-- Opening Marker --
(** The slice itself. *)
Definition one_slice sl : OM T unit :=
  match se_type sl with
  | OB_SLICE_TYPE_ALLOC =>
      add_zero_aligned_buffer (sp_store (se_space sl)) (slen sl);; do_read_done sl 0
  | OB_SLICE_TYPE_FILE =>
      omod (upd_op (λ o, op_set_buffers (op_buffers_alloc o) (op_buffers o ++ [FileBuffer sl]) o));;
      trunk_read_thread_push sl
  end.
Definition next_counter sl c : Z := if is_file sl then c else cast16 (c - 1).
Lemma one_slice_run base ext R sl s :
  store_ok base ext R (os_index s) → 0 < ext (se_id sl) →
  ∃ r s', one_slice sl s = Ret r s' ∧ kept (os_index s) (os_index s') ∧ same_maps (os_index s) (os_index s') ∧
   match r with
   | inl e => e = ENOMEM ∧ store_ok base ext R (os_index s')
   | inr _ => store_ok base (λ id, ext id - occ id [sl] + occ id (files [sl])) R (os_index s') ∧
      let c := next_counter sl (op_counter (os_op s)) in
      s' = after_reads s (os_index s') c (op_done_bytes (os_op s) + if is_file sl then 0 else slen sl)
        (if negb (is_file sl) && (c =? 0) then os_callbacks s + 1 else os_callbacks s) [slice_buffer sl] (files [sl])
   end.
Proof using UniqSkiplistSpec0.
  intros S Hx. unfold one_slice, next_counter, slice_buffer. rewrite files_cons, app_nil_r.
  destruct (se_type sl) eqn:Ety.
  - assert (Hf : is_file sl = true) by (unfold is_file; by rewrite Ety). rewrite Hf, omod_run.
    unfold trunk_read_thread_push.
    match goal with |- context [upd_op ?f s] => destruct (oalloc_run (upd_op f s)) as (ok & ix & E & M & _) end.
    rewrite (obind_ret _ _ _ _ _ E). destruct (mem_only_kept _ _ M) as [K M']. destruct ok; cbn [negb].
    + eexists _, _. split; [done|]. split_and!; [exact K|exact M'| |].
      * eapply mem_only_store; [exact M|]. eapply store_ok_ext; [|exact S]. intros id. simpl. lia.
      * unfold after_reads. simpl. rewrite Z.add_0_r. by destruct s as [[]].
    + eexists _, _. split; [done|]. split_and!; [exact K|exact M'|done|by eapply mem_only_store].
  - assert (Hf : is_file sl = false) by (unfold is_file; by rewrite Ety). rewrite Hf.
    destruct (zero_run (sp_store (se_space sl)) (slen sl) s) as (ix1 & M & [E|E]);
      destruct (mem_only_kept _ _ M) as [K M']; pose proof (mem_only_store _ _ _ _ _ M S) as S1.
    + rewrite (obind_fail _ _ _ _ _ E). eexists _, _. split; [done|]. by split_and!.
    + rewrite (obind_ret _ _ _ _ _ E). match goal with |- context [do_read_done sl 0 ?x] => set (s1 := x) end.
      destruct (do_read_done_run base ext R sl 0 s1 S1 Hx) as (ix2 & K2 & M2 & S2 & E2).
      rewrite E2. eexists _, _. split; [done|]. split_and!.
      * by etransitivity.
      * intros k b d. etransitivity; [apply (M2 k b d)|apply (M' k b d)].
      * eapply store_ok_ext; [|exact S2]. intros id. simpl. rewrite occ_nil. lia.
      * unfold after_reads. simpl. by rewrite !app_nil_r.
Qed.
-- Closing Marker --
-- Opening Marker --
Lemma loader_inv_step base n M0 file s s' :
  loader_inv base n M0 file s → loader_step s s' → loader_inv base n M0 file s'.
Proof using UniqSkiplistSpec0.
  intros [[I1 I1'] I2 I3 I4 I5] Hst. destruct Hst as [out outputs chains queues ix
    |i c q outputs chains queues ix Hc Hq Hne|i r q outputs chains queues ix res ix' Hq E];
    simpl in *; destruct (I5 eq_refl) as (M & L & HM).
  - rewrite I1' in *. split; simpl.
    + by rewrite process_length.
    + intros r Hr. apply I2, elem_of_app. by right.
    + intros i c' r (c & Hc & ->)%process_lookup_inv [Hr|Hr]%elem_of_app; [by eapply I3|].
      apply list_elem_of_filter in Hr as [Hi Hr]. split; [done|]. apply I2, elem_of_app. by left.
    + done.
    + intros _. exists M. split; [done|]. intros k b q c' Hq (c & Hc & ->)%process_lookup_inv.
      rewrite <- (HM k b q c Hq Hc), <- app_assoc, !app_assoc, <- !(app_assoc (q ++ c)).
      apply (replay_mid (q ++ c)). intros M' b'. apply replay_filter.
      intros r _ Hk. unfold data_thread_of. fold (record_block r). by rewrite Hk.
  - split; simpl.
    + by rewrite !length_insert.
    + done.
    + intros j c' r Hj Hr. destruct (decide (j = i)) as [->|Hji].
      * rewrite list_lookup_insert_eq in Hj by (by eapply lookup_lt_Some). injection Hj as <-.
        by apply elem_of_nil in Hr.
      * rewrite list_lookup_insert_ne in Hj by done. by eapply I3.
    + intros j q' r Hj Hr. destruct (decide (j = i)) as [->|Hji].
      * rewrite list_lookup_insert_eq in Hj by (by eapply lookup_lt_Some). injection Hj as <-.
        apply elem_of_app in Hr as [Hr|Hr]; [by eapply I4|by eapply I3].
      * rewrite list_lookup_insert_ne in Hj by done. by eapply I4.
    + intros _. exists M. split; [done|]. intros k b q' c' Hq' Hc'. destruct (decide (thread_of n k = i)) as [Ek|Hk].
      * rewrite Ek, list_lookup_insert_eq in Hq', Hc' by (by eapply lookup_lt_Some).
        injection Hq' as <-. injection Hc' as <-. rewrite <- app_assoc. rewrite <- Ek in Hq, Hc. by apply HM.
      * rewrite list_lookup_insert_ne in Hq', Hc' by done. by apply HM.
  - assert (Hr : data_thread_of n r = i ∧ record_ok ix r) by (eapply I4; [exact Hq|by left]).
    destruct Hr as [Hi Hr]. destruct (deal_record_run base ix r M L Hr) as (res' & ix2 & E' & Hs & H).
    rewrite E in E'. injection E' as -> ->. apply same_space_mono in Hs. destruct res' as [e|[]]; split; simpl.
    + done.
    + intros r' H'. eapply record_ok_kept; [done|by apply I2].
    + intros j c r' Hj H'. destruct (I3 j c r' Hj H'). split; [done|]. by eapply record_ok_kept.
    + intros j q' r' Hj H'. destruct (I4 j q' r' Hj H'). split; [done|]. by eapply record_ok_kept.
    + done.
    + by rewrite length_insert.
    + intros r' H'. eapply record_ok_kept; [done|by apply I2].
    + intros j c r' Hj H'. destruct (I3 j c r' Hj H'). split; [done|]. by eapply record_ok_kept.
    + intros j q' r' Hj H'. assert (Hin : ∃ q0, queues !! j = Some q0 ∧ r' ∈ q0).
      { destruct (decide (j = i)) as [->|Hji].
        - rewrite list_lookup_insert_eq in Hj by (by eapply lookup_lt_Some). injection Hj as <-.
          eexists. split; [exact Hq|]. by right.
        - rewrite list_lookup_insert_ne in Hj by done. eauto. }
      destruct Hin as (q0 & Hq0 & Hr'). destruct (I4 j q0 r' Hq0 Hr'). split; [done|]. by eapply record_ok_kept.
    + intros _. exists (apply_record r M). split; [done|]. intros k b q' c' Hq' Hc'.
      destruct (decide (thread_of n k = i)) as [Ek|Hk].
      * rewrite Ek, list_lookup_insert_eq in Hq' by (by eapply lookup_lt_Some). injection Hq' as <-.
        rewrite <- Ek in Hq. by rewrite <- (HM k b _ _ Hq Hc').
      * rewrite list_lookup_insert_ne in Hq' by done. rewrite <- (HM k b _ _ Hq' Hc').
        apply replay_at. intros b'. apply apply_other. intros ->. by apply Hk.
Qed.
-- Closing Marker --
-- Opening Marker --
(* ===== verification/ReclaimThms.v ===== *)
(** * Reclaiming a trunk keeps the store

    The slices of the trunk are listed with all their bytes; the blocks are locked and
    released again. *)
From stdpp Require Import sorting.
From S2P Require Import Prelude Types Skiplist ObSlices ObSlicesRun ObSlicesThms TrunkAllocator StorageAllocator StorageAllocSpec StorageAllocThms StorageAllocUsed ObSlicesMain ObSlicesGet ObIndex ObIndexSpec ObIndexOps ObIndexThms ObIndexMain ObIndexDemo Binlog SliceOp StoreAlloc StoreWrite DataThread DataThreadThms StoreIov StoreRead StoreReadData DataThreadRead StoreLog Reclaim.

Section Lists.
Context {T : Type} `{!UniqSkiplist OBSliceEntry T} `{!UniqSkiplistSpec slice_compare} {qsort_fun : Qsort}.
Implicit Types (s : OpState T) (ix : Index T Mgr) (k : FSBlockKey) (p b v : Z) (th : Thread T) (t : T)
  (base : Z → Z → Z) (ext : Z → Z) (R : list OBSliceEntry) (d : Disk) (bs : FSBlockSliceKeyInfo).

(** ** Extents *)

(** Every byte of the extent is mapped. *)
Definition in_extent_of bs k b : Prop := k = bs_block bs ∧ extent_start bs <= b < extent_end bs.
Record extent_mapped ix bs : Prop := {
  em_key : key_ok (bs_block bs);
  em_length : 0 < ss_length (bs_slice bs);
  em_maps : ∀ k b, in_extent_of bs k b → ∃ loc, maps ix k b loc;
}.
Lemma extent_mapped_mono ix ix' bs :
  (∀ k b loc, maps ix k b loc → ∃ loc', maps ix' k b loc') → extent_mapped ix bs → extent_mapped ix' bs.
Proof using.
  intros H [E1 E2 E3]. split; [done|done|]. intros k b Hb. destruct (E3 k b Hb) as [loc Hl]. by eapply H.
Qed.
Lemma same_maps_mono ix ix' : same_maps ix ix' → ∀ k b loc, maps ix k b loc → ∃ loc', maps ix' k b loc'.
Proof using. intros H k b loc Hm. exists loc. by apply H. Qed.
-- Closing Marker --
TASK TO CARRY OUT>
Please give an exact copy of the entries above, from the line with "loader_inv base n M0 file s →" down to the line with "apply list_elem_of_filter in", inclusive, and nothing else.

REPLY TO THE TASK>
  loader_inv base n M0 file s → loader_step s s' → loader_inv base n M0 file s'.
Proof using UniqSkiplistSpec0.
  intros [[I1 I1'] I2 I3 I4 I5] Hst. destruct Hst as [out outputs chains queues ix
    |i c q outputs chains queues ix Hc Hq Hne|i r q outputs chains queues ix res ix' Hq E];
    simpl in *; destruct (I5 eq_refl) as (M & L & HM).
  - rewrite I1' in *. split; simpl.
    + by rewrite process_length.
    + intros r Hr. apply I2, elem_of_app. by right.
    + intros i c' r (c & Hc & ->)%process_lookup_inv [Hr|Hr]%elem_of_app; [by eapply I3|].
      apply list_elem_of_filter in Hr as [Hi Hr]. split; [done|]. apply I2, elem_of_app. by left.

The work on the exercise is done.